Jim Sheridan et Daniel Day-Lewis : au nom de l’Irlande (30’). Philippe Guedj, critique (Le Point Pop), rappelle que le film (avec un budget de 7 millions de dollars, le plus important alloué jusqu’alors à Jim Sheridan) a été tourné à Dublin (Belfast aurait été un terrain trop sensible) et à Liverpool, où la police a dû assurer la protection des équipes. Au nom du père s’inscrit parmi les meilleurs films sur le conflit nord-irlandais qui fit 3 400 morts de 1969 jusqu’à l’accord du Vendredi saint, signé en 1998. Suivant ses habitudes, Daniel Day-Lewis s’est intensément préparé à son rôle, en rencontrant Gerry Colon, en séjournant en Irlande pour se familiariser avec l’accent, en se soumettant à des interrogatoires musclés.

Analyse d’une séquence (5’), un pertinent commentaire par Philippe Guedj de la séquence introductive.
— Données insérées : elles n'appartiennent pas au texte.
(** The run without media export, from a prepared output directory. *)
Lemma export_for_contact_plain_run (connection : connection) (handle_identifier : string)
    (output_dir : Path) (attachments_root : option Path) (overwrite : bool)
    (fs : filesystem) :
  fs !! output_dir = Some Dir →
  fs !! (output_dir // (sanitize_filename handle_identifier +:+ ".txt")) ≠ Some Dir →
  overwrite = true
  ∨ fs !! (output_dir // (sanitize_filename handle_identifier +:+ ".txt")) = None →
  fetch_messages connection handle_identifier ≠ [] →
  export_for_contact connection handle_identifier output_dir attachments_root false
    overwrite fs
  = (match (plain_transcript handle_identifier
              (fetch_messages connection handle_identifier)).2 with
     | None => Ok (output_dir // (sanitize_filename handle_identifier +:+ ".txt"))
     | Some e => Raise e
     end,
     <[output_dir // (sanitize_filename handle_identifier +:+ ".txt")
       := File (plain_transcript handle_identifier
                  (fetch_messages connection handle_identifier)).1]> fs).
Proof.
  intros Hout Hfile Hfree Hrows. unfold export_for_contact. cbv zeta.
  set (text_path := output_dir // (sanitize_filename handle_identifier +:+ ".txt")) in *.
  assert (Pathlib.parent text_path = output_dir) as Hparent by apply text_path_parent.
  assert (ensure_output_path text_path overwrite fs = (Ok (), fs)) as Hens.
  { unfold ensure_output_path, mbind, io_bind, Fs.exists_, Fs.present.
    destruct Hfree as [->| ->]; rewrite ?andb_false_r; cbn [andb];
      rewrite Hparent; by apply mkdir_parents_existing. }
  unfold mbind at 1, io_bind at 1. rewrite Hens.
  unfold mbind at 1, io_bind at 1. cbn [mret io_ret].
  destruct (fetch_messages connection handle_identifier) as [|row rows]; [done|].
  assert (Fs.open_w text_path fs = (Ok (), <[text_path := File ""]> fs)) as Hopen.
  { unfold Fs.open_w, Fs.writable. rewrite Hparent, Hout.
    by destruct (fs !! text_path) as [[c|]|]. }
  unfold mbind at 1, io_bind at 1. rewrite Hopen.
  unfold mbind at 1, io_bind at 1.
  rewrite (write_rows_plain text_path handle_identifier None attachments_root
             (row :: rows) _ "" (lookup_insert_eq _ _ _)).
  rewrite insert_insert_eq, app_empty.
  by destruct (plain_transcript handle_identifier (row :: rows)).2.
Qed.




(** X16: with media export on, the attachments directory of the contact
    already there and no overwriting, the export of the contact raises
    [FileExistsError] before looking at any message; with the output
    directory in place nothing at all has changed. *)
Theorem existing_attachments_dir_untouched (connection : connection)
    (handle_identifier : string) (output_dir : Path) (attachments_root : option Path)
    (fs : filesystem) :
  fs !! output_dir = Some Dir →
  Fs.present fs (output_dir // (sanitize_filename handle_identifier +:+ "_attachments"))
  = true →
  export_for_contact connection handle_identifier output_dir attachments_root true false fs
  = (Raise FileExistsError, fs).
Proof.
  intros Hout Hatt. unfold export_for_contact. cbv zeta.
  set (text_path := output_dir // (sanitize_filename handle_identifier +:+ ".txt")).
  assert (Pathlib.parent text_path = output_dir) as Hparent by apply text_path_parent.
  unfold mbind at 1, io_bind at 1.
  destruct (Fs.present fs text_path) eqn:Htext.
  - by rewrite ensure_output_path_existing.
  - assert (ensure_output_path text_path false fs = (Ok (), fs)) as ->.
    { unfold ensure_output_path, mbind, io_bind, Fs.exists_. rewrite Htext. cbn [andb].
      rewrite Hparent. by apply mkdir_parents_existing. }
    unfold mbind, io_bind, Fs.exists_. by rewrite Hatt.
Qed.

Lemma existing_attachments_dir_untouched_witness :
  export_for_contact sample_connection "+491701234567" sample_output_dir (Some sample_root)
    true false
    (<[Pathlib.parse "/out/_491701234567_attachments" := Dir]> sample_fs)
  = (Raise FileExistsError,
     <[Pathlib.parse "/out/_491701234567_attachments" := Dir]> sample_fs).
Proof.
  apply (existing_attachments_dir_untouched sample_connection "+491701234567"
           sample_output_dir (Some sample_root)).
  - vm_compute. reflexivity.
  - vm_compute. reflexivity.
Defined.

(** ** A run over several contacts *)

Lemma export_chats_from_cons (exported : list Path) (connection : connection)
    (root : option Path) (h : string) (contacts : list string) (output_dir : Path)
    (media overwrite : bool) (fs : filesystem) :
  export_chats_from exported connection root (h :: contacts) output_dir media overwrite fs
  = match export_for_contact connection h output_dir root media overwrite fs with
    | (Ok p, fs1) =>
        export_chats_from (exported ++ [p]) connection root contacts output_dir media
          overwrite fs1
    | (Raise e, fs1) => (Raise e, fs1)
    end.
Proof. reflexivity. Qed.

Lemma export_chats_from_app (exported : list Path) (connection : connection)
    (root : option Path) (before after : list string) (output_dir : Path)
    (media overwrite : bool) (fs : filesystem) :
  export_chats_from exported connection root (before ++ after) output_dir media overwrite fs
  = match export_chats_from exported connection root before output_dir media overwrite fs with
    | (Ok exported, fs1) =>
        export_chats_from exported connection root after output_dir media overwrite fs1
    | (Raise e, fs1) => (Raise e, fs1)
    end.
Proof.
  revert exported fs. induction before as [|h before IH]; intros exported fs; [done|].
  rewrite <-app_comm_cons, !export_chats_from_cons.
  destruct (export_for_contact connection h output_dir root media overwrite fs)
    as [[p|e] fs1]; [apply IH|done].
Qed.

Lemma last_char_app (s t : string) : t ≠ "" → last_char (s +:+ t) = last_char t.
Proof.
  intros Ht. induction s as [|c s IH]; [done|].
  rewrite app_cons. cbn [last_char]. rewrite IH.
  destruct t as [|d t]; [done|]. cbn [last_char]. by destruct (last_char t).
Qed.

(** No transcript lies in an attachments directory, of whatever contact. *)
Lemma text_path_not_in_attachments (output_dir : Path) (h h' : string) :
  ¬ Fs.under (attachments_dir_of output_dir h') (text_path_of output_dir h).
Proof.
  unfold attachments_dir_of, text_path_of.
  rewrite text_path_parts, attachments_dir_parts. intros [_ Hpre]. cbn [parts] in Hpre.
  apply prefix_app_inv in Hpre. destruct Hpre as [k Hk]. injection Hk as Hk _.
  apply (f_equal last_char) in Hk. rewrite !last_char_app in Hk by done.
  discriminate Hk.
Qed.

Lemma export_for_contact_file (connection : connection) (h : string) (output_dir : Path)
    (root : option Path) (media overwrite : bool) (fs fs' : filesystem) (p : Path) :
  export_for_contact connection h output_dir root media overwrite fs = (Ok p, fs') →
  p = text_path_of output_dir h ∧ is_file fs' (text_path_of output_dir h).
Proof.
  intros (Hp & _ & made & entries & _ & Hcontent & _)%export_for_contact_trace.
  split; [done|]. unfold text_path_of. rewrite <-Hp. by eexists.
Qed.

(** A transcript that is there is still a file after another export. *)
Lemma export_for_contact_files_stay (connection : connection) (h h0 : string)
    (output_dir : Path) (root : option Path) (media overwrite : bool)
    (fs fs' : filesystem) (p : Path) :
  export_for_contact connection h output_dir root media overwrite fs = (Ok p, fs') →
  is_file fs (text_path_of output_dir h0) → is_file fs' (text_path_of output_dir h0).
Proof.
  intros Hrun [content Hfile].
  destruct (decide (text_path_of output_dir h0 = text_path_of output_dir h)) as [->|Hne].
  - by apply export_for_contact_file in Hrun as [_ ?].
  - exists content. eapply keeps_export_for_contact; [exact Hrun| |exact Hfile].
    intros [?|(_ & _ & Hu)]; [done|]. by apply text_path_not_in_attachments in Hu.
Qed.

Lemma export_chats_from_files (connection : connection) (root : option Path)
    (output_dir : Path) (media overwrite : bool) (contacts : list string)
    (exported ps : list Path) (fs fs' : filesystem) :
  export_chats_from exported connection root contacts output_dir media overwrite fs
  = (Ok ps, fs') →
  ps = exported ++ (text_path_of output_dir <$> contacts)
  ∧ (∀ h, is_file fs (text_path_of output_dir h) → is_file fs' (text_path_of output_dir h))
  ∧ (∀ h, h ∈ contacts → is_file fs' (text_path_of output_dir h)).
Proof.
  revert exported fs. induction contacts as [|h contacts IH]; intros exported fs.
  - intros [= <- <-]. rewrite app_nil_r. split; [done|]. split; [done|].
    by intros h ?%not_elem_of_nil.
  - rewrite export_chats_from_cons.
    destruct (export_for_contact connection h output_dir root media overwrite fs)
      as [[p|e] fs1] eqn:Hrun; [|done].
    intros (-> & Hstay & Hall)%IH.
    apply export_for_contact_file in Hrun as Hp. destruct Hp as [-> Hfile].
    split; [by rewrite <-app_assoc|]. split.
    + intros h0 Hh0. apply Hstay. by eapply export_for_contact_files_stay.
    + intros h0 [->|Hin]%elem_of_cons; [by apply Hstay|by apply Hall].
Qed.

(** X17: when a run returns, it returns the transcript paths of the contacts
    in the order they were given, one per contact (a contact given twice is
    listed twice), and at the end of the run a regular file stands at each of
    them. *)
Theorem export_chats_returns (connection : connection) (attachments_root : option Path)
    (contacts : list string) (output_dir : Path) (include_media overwrite : bool)
    (fs fs' : filesystem) (exported : list Path) :
  export_chats connection attachments_root contacts output_dir include_media overwrite fs
  = (Ok exported, fs') →
  exported
  = (λ handle_identifier, output_dir // (sanitize_filename handle_identifier +:+ ".txt"))
    <$> contacts
  ∧ ∀ p, p ∈ exported → ∃ content, fs' !! p = Some (File content).
Proof.
  intros (-> & _ & Hall)%export_chats_from_files. split; [done|].
  intros p (h & -> & Hh)%list_elem_of_fmap. by apply Hall.
Qed.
Deux utiles compléments au film apportés par Philipe Guedj !

Bande-annonce (2’)

Espace découverte, avec les bandes-annonces de The Boxer, Les Evadés de Maze (Maze, Stephen Burke, 1977), L’Anglais (The Limey, Steven Soderbergh, 1999) et A la rencontre de Forrester (Finding Forrester, Gus Van Sant, 2007).

Au nom du père

Image - 5,0 / 5

L’image (1.85:1, 1080p, AVC), finement résolue, lumineuse et agréablement contrastée, avec des noirs denses, déploie des couleurs naturelles, soigneusement étalonnées.

Son - 4,5 / 5

Le son DTS-HD Master Audio 5.1 assure une parfaite intelligibilité des dialogues, dans un bon équilibre avec l’accompagnement musical de Trevor Jones et avec l’ambiance. Une bande passante largement ouverte et une répartition cohérente du signal sur les cinq canaux immerge le spectateur dans l’action, avec une sollicitation efficace du caisson de basses pour les deux explosions de Guilford.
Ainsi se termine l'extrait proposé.